No abate de aves, a chance de um trabalhador desenvolver um transtorno de humor, como uma depressão, é 3,41 vezes maior. No abate de aves e suínos, o risco de sofrer uma lesão no punho ou nos plexos nervosos do braço é 743% maior.

Legislação específica para o setor

A legislação trabalhista do Brasil já prevê uma série de medidas que, se devidamente aplicadas, contribuiriam para a proteção da saúde dos empregados do setor de frigoríficos. O artigo 253 da Consolidação das Leis do Trabalho (CLT), por exemplo, determina a realização de intervalos de 20 minutos a cada 1 hora e 40 minutos de trabalho para amenizar os efeitos do frio. Há normas semelhantes para mitigar os problemas gerados pelos movimentos repetitivos. Só que as empresas nem sempre cumprem essas determinações e, por essa razão, vêm sendo acionadas judicialmente pelo Ministério Público do Trabalho (MPT).

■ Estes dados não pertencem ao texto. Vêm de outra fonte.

(** [generateSyntheticAdhan(variant)]: the waveform of the variant is
    computed and written, base64-encoded, to a file of the document
    directory whose path is returned.  Only the file and its path
    matter to the callers modelled here. *)
Definition generateSyntheticAdhan (variant : string) : Promise string :=
  await w <- get in
  let path := documentDirectory w +:+ "adhan-synthetic-" +:+ variant +:+ ".wav" in
  await _ <- FileSystem.writeAsStringAsync path in
  ret path.

(** An [ArrayBuffer] under a [DataView]: its bytes, each in 0..255. *)
Definition Buffer := list Z.

(** [new ArrayBuffer(n)] *)
Definition ArrayBuffer (n : nat) : Buffer := repeat 0 n.

(** The [n] low bytes of [value], least significant first: the integer
    is taken modulo [2^(8n)], as [ToUint32] and [ToUint16] do. *)
Fixpoint low_bytes (n : nat) (value : Z) : list Z :=
  match n with
  | O => []
  | S n' => Z.land value 255 :: low_bytes n' (Z.shiftr value 8)
  end.

(** [view.setUint32(offset, value, littleEndian)] and [setUint16], for
    [n] = 4 and 2; a write that does not fit raises a [RangeError]. *)
Definition setUint (n : nat) (buffer : Buffer) (offset : nat) (value : Z)
    (littleEndian : bool) : option Buffer :=
  let bytes := low_bytes n value in
  let bytes := if littleEndian then bytes else rev bytes in
  if (offset + n <=? length buffer)%nat
  then Some (firstn offset buffer ++ bytes ++ skipn (offset + n) buffer)
  else None.

Definition setUint32 := setUint 4.
Definition setUint16 := setUint 2.

(** What the arithmetic of numbers makes of an integer result: the
    double nearest to [x], a tie going to the even significand of 53
    bits (up to the range where doubles overflow). *)
Definition Number_round (x : Z) : Z :=
  let a := Z.abs x in
  let bits := Z.log2 a + 1 in
  if bits <=? 53 then x else
  let shift := bits - 53 in
  let q := Z.shiftr a shift in
  let r := a - Z.shiftl q shift in
  let half := Z.shiftl 1 (shift - 1) in
  let q := if (half <? r) || ((r =? half) && Z.odd q) then q + 1 else q in
  Z.sgn x * Z.shiftl q shift.

(** [writeWavHeader], for arguments that are integers. *)
Definition writeWavHeader (dataByteLength sampleRate numChannels : Z)
  : option Buffer :=
  let blockAlign := Number_round (numChannels * 2) in (* 16-bit *)
  let byteRate := Number_round (sampleRate * blockAlign) in
  let view := ArrayBuffer 44 in
  (* RIFF identifier *)
  view ← setUint32 view 0 0x52494646 false;
  (* file length minus RIFF and length (8) *)
  view ← setUint32 view 4 (Number_round (36 + dataByteLength)) true;
  (* RIFF type *)
  view ← setUint32 view 8 0x57415645 false;
  (* format chunk identifier *)
  view ← setUint32 view 12 0x666d7420 false;
  (* format chunk length *)
  view ← setUint32 view 16 16 true;
  (* sample format (raw) *)
  view ← setUint16 view 20 1 true;
  (* channel count *)
  view ← setUint16 view 22 numChannels true;
  (* sample rate *)
  view ← setUint32 view 24 sampleRate true;
  (* byte rate (sample rate * block align) *)
  view ← setUint32 view 28 byteRate true;
  (* block align (channel count * bytes per sample) *)
  view ← setUint16 view 32 blockAlign true;
  (* bits per sample *)
  view ← setUint16 view 34 16 true;
  (* data chunk identifier *)
  view ← setUint32 view 36 0x64617461 false;
  (* data chunk length *)
  view ← setUint32 view 40 dataByteLength true;
  Some view.

Definition ensureSyntheticAdhanExists (variant : string)
  : Promise (option string) :=
  await w <- get in
  let path := documentDirectory w +:+ "adhan-synthetic-" +:+ variant +:+ ".wav" in
  await info_exists <- FileSystem.getInfoAsync path in
  if info_exists then ret (Some path) else
  attempt
    (await generated <- generateSyntheticAdhan variant in
     ret (Some generated))
  catch e => ret None.

Definition removeSyntheticAdhan (variant : string) : Promise unit :=
  await w <- get in
  let path := documentDirectory w +:+ "adhan-synthetic-" +:+ variant +:+ ".wav" in
  await info_exists <- FileSystem.getInfoAsync path in
  if info_exists then FileSystem.deleteAsync path else ret tt.

End Voices.

(** ** services/voicesManager.ts *)

Module VoicesManager.

Definition other_than (id : string) (a : VoiceMeta) : bool :=
  negb (String.eqb (vm_id a) id).

Definition downloadRemoteVoice (remote : RemoteVoice)
  : Promise (option VoiceMeta) :=
  attempt
    (await w <- get in
     let destDir := documentDirectory w +:+ "voices/" in
     await _ <- FileSystem.makeDirectoryAsync destDir in
     let filename := "voice-" +:+ rv_id remote +:+ ".wav" in
     let newPath := destDir +:+ filename in
     await _ <- FileSystem.deleteAsync newPath in
     await _ <- FileSystem.downloadAsync (rv_previewUrl remote) newPath in
     let meta := {| vm_id := rv_id remote; vm_name := rv_name remote;
                    vm_path := Some newPath;
                    vm_variant := Some (rv_id remote) |} in
     await raw <- AsyncStorage.getItem DOWNLOADED_KEY downloaded_voices in
     let arr := parse_array raw in
     let filtered := List.filter (other_than (rv_id remote)) arr in
     await _ <- AsyncStorage.setItem DOWNLOADED_KEY
                  AsyncStorage.set_downloaded_voices (filtered ++ [meta]) in
     ret (Some meta))
  catch e =>
    (await _ <- console_warn "downloadRemoteVoice failed" in
     ret None).

Definition downloadVoice (voiceId : string) : Promise (option VoiceMeta) :=
  attempt
    (await w <- get in
     let destDir := documentDirectory w +:+ "voices/" in
     await _ <- FileSystem.makeDirectoryAsync destDir in
     await path <- Voices.generateSyntheticAdhan voiceId in
     (* move file into voices folder *)
     let filename := "voice-" +:+ voiceId +:+ ".wav" in
     let newPath := destDir +:+ filename in
     await _ <- FileSystem.copyAsync path newPath in
     let meta := {| vm_id := voiceId; vm_name := voiceId;
                    vm_path := Some newPath; vm_variant := Some voiceId |} in
     await raw <- AsyncStorage.getItem DOWNLOADED_KEY downloaded_voices in
     let arr := parse_array raw in
     let filtered := List.filter (other_than voiceId) arr in
     await _ <- AsyncStorage.setItem DOWNLOADED_KEY
                  AsyncStorage.set_downloaded_voices (filtered ++ [meta]) in
     ret (Some meta))
  catch e =>
    (await _ <- console_warn "downloadVoice failed" in
     ret None).

Definition removeDownloadedVoice (voiceId : string) : Promise unit :=
  await raw <- AsyncStorage.getItem DOWNLOADED_KEY downloaded_voices in
  let arr := parse_array raw in
  let keep := List.filter (other_than voiceId) arr in
  await _ <- AsyncStorage.setItem DOWNLOADED_KEY
               AsyncStorage.set_downloaded_voices keep in
  await w <- get in
  let path := documentDirectory w +:+ "voices/voice-" +:+ voiceId +:+ ".wav" in
  await info_exists <- FileSystem.getInfoAsync path in
  await _ <- (if info_exists then FileSystem.deleteAsync path else ret tt) in
  await active <- AsyncStorage.getItem ACTIVE_VOICE_KEY active_voice_id in
  if bool_decide (active = Some voiceId)
  then AsyncStorage.removeItem ACTIVE_VOICE_KEY
         AsyncStorage.set_active_voice_id
  else ret tt.

Definition listDownloadedVoices : Promise (list VoiceMeta) :=
  await raw <- AsyncStorage.getItem DOWNLOADED_KEY downloaded_voices in
  ret (parse_array raw).

Definition setActiveVoice (voiceId : option string) : Promise unit :=
  match voiceId with
  | Some id =>
      if truthy voiceId
      then AsyncStorage.setItem ACTIVE_VOICE_KEY
             AsyncStorage.set_active_voice_id id
      else AsyncStorage.removeItem ACTIVE_VOICE_KEY
             AsyncStorage.set_active_voice_id
  | None => AsyncStorage.removeItem ACTIVE_VOICE_KEY
              AsyncStorage.set_active_voice_id
  end.

Definition getActiveVoice : Promise (option VoiceMeta) :=
  await id <- AsyncStorage.getItem ACTIVE_VOICE_KEY active_voice_id in
  match id with
  | Some id' =>
      if truthy id
      then await arr <- listDownloadedVoices in
           ret (List.find (fun a => String.eqb (vm_id a) id') arr)
      else ret None
  | None => ret None
  end.

End VoicesManager.

(** ** services/adhanVoices.ts *)

Module AdhanVoices.

Definition voice (id name reciter : string) (type : AdhanType)
    (url duration origin : string) : AdhanVoice :=
  {| av_id := id; av_name := name; av_reciter := reciter; av_type := type;
     av_previewUrl := url; av_downloadUrl := url;
     av_duration := Some duration; av_origin := Some origin |}.

Definition ADHAN_VOICES : list AdhanVoice :=
  [ (* Regular Adhan (for Dhuhr, Asr, Maghrib, Isha) *)
    voice "makkah-regular" "Makkah Adhan" "Sheikh Ali Ahmed Mullah" regular
      "https://www.islamcan.com/audio/adhan/azan1.mp3" "3:45"
      "Masjid al-Haram, Makkah";
    voice "madinah-regular" "Madinah Adhan" "Sheikh Essam Bukhari" regular
      "https://www.islamcan.com/audio/adhan/azan2.mp3" "3:30"
      "Masjid an-Nabawi, Madinah";
    voice "mishary-regular" "Mishary Rashid Adhan" "Mishary Rashid Alafasy"
      regular "https://www.islamcan.com/audio/adhan/azan3.mp3" "4:00"
      "Kuwait";
    voice "abdul-basit-regular" "Abdul Basit Adhan" "Sheikh Abdul Basit"
      regular "https://www.islamcan.com/audio/adhan/azan4.mp3" "3:50"
      "Egypt";
    voice "egypt-regular" "Egyptian Adhan" "Al-Azhar Mosque" regular
      "https://www.islamcan.com/audio/adhan/azan5.mp3" "4:10"
      "Al-Azhar, Cairo";
    voice "turkish-regular" "Turkish Adhan" "Turkish Style" regular
      "https://www.islamcan.com/audio/adhan/azan6.mp3" "3:40" "Turkey";
    (* Fajr Adhan (special melody) *)
    voice "makkah-fajr" "Makkah Fajr Adhan" "Sheikh Ali Ahmed Mullah" fajr
      "https://www.islamcan.com/audio/adhan/azan7.mp3" "4:00"
      "Masjid al-Haram, Makkah";
    voice "madinah-fajr" "Madinah Fajr Adhan" "Sheikh Essam Bukhari" fajr
      "https://www.islamcan.com/audio/adhan/azan8.mp3" "4:15"
      "Masjid an-Nabawi, Madinah";
    voice "mishary-fajr" "Mishary Fajr Adhan" "Mishary Rashid Alafasy" fajr
      "https://www.islamcan.com/audio/adhan/azan9.mp3" "4:30" "Kuwait";
    voice "abdul-basit-fajr" "Abdul Basit Fajr" "Sheikh Abdul Basit" fajr
      "https://www.islamcan.com/audio/adhan/azan10.mp3" "4:20" "Egypt" ].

Desde 2010, a Secretaria Nacional de Inspeção do Trabalho do Ministério do Trabalho e Emprego (SIT/MTE) vem debatendo com representantes de empresas, trabalhadores e órgãos competentes, como o Ministério Público do Trabalho, o texto de uma Norma Regulamentadora (NR) que vai disciplinar o trabalho em frigoríficos.

Se aprovada, a NR fornecerá detalhes sobre o fornecimento de Equipamentos de Proteção Individual (EPIs) aos trabalhadores; a adequação dos postos de trabalho, levando em conta os instrumentos (facas, serras) e o mobiliário (mesas, esteiras); a velocidade e o ritmo de trabalho, e a concessão de pausas aos empregados. Esse último ponto é o que tem sido objeto de mais controvérsias nas discussões sobre a nova NR, que pode ser aprovada ainda em 2012.